----- MATERIAL SUPPLIED

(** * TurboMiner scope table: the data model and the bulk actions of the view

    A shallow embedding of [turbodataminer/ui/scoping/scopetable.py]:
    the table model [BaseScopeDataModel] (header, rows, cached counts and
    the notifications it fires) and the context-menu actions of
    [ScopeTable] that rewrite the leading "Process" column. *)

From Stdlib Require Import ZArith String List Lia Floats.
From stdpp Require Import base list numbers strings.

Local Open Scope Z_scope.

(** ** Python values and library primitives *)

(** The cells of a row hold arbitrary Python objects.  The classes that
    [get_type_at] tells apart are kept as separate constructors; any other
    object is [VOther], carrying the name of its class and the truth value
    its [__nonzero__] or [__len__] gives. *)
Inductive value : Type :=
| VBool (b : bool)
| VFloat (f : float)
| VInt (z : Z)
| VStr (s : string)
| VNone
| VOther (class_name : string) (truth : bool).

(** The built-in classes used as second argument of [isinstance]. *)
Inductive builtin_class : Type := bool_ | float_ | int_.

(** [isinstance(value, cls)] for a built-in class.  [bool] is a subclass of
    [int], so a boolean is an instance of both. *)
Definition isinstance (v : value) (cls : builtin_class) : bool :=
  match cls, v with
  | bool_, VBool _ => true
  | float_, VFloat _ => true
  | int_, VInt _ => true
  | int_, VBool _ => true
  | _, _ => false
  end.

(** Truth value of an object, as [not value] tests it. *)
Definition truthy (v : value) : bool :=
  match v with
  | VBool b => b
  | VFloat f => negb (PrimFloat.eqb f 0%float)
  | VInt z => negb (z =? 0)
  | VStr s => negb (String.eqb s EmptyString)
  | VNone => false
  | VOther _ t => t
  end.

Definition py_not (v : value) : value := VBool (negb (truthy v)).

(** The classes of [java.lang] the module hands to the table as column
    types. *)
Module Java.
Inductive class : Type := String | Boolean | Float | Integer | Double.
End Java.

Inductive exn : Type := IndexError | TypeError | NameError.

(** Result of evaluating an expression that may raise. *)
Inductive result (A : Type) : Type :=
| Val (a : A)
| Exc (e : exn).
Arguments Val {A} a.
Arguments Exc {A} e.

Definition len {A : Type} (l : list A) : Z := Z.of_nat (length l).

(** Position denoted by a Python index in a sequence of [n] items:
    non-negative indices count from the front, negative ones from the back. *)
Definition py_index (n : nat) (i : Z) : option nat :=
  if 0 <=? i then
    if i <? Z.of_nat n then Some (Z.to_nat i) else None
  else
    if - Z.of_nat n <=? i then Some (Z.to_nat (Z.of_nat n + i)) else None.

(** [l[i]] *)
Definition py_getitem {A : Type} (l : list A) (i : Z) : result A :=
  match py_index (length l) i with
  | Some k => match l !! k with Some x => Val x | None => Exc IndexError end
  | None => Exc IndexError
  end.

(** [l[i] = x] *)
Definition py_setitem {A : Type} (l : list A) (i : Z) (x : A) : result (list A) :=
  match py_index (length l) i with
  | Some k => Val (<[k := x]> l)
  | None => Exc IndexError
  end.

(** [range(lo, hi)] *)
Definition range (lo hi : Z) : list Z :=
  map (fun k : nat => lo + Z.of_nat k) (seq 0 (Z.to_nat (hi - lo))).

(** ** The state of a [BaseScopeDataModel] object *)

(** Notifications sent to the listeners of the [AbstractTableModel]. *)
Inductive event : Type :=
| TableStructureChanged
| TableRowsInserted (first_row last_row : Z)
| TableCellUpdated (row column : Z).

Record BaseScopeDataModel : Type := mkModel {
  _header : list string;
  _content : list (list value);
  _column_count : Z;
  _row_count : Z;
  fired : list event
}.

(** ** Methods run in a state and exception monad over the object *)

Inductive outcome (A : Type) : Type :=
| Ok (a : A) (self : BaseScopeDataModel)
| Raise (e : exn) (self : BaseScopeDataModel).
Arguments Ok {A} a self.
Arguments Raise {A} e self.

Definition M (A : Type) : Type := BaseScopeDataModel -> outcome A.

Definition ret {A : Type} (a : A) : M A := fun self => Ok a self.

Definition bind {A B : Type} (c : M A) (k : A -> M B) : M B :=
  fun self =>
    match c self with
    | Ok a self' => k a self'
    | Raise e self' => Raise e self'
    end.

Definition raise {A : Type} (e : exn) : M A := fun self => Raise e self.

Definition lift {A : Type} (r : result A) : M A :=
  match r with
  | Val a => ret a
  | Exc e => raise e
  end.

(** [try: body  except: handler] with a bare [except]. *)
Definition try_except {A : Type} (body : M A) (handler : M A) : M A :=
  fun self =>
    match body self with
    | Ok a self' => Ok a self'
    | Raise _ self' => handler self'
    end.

----------
----- MATERIAL SUPPLIED

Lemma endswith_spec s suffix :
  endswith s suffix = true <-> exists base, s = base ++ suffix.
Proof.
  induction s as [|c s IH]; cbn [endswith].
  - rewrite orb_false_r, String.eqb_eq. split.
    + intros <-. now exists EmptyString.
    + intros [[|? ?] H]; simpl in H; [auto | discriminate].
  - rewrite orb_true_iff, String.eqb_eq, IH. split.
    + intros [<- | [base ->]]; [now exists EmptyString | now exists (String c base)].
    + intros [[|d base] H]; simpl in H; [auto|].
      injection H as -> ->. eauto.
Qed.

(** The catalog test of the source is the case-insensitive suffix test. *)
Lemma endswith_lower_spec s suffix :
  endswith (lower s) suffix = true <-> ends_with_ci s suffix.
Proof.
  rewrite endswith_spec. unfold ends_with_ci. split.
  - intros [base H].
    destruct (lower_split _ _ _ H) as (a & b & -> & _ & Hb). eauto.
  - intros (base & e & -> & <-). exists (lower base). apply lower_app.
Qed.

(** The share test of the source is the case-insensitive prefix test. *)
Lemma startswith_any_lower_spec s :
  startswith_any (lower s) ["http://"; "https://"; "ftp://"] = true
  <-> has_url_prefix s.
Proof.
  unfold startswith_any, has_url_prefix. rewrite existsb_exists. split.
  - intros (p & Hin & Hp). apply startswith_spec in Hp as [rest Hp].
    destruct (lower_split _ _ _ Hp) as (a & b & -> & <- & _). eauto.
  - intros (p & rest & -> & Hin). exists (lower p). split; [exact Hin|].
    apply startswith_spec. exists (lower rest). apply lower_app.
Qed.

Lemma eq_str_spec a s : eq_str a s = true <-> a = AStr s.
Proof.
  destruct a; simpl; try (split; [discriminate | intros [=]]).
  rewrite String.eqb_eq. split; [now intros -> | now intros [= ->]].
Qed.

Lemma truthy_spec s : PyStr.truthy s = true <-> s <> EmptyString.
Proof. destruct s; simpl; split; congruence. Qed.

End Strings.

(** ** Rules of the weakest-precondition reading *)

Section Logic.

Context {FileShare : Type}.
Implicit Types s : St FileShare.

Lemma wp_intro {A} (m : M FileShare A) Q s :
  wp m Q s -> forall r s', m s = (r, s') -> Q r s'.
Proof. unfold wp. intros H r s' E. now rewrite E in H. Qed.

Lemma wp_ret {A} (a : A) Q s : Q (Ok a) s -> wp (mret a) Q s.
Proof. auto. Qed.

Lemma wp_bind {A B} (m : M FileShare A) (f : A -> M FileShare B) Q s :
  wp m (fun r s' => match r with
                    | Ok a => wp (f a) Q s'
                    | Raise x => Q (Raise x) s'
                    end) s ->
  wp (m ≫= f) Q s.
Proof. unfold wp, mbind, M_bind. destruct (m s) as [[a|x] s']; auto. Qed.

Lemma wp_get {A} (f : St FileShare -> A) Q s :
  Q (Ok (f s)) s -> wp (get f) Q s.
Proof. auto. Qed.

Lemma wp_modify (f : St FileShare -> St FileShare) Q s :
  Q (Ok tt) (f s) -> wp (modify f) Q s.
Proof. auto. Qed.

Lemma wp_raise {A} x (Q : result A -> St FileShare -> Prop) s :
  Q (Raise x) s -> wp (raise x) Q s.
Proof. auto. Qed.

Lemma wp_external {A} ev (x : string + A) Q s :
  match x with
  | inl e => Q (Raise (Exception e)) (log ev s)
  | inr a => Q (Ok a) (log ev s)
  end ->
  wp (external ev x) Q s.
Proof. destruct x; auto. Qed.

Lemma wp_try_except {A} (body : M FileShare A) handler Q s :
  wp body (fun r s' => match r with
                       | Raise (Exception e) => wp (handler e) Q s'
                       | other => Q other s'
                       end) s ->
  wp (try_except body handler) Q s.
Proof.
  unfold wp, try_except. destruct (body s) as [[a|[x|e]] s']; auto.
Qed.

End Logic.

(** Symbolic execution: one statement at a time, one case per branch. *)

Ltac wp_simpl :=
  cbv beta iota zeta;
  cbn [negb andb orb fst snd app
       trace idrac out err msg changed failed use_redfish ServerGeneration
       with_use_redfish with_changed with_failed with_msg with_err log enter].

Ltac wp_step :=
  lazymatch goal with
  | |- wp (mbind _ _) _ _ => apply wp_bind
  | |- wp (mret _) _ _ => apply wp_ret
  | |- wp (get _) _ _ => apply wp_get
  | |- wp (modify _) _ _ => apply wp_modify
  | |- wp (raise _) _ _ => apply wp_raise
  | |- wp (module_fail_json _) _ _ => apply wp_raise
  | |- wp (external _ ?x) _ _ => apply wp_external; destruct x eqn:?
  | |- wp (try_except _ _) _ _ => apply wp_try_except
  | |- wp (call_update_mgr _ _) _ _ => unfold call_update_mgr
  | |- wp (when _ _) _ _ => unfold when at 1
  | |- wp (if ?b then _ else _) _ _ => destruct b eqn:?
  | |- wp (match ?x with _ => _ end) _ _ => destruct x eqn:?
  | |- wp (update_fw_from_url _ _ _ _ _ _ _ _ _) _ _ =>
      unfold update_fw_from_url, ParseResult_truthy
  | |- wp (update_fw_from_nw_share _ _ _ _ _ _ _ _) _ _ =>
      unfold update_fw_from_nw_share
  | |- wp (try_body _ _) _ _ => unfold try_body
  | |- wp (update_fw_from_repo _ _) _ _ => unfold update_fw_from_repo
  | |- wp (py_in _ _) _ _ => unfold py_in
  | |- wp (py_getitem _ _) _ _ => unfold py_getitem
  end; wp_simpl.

----------

> _PROBLEM REQUIREMENTS_
Scan the listing and report each line where the word "then" shows up.

> _WRITTEN REPLY_
  if 0 <=? i then
    if i <? Z.of_nat n then Some (Z.to_nat i) else None
    if - Z.of_nat n <=? i then Some (Z.to_nat (Z.of_nat n + i)) else None.
  | |- wp (if ?b then _ else _) _ _ => destruct b eqn:?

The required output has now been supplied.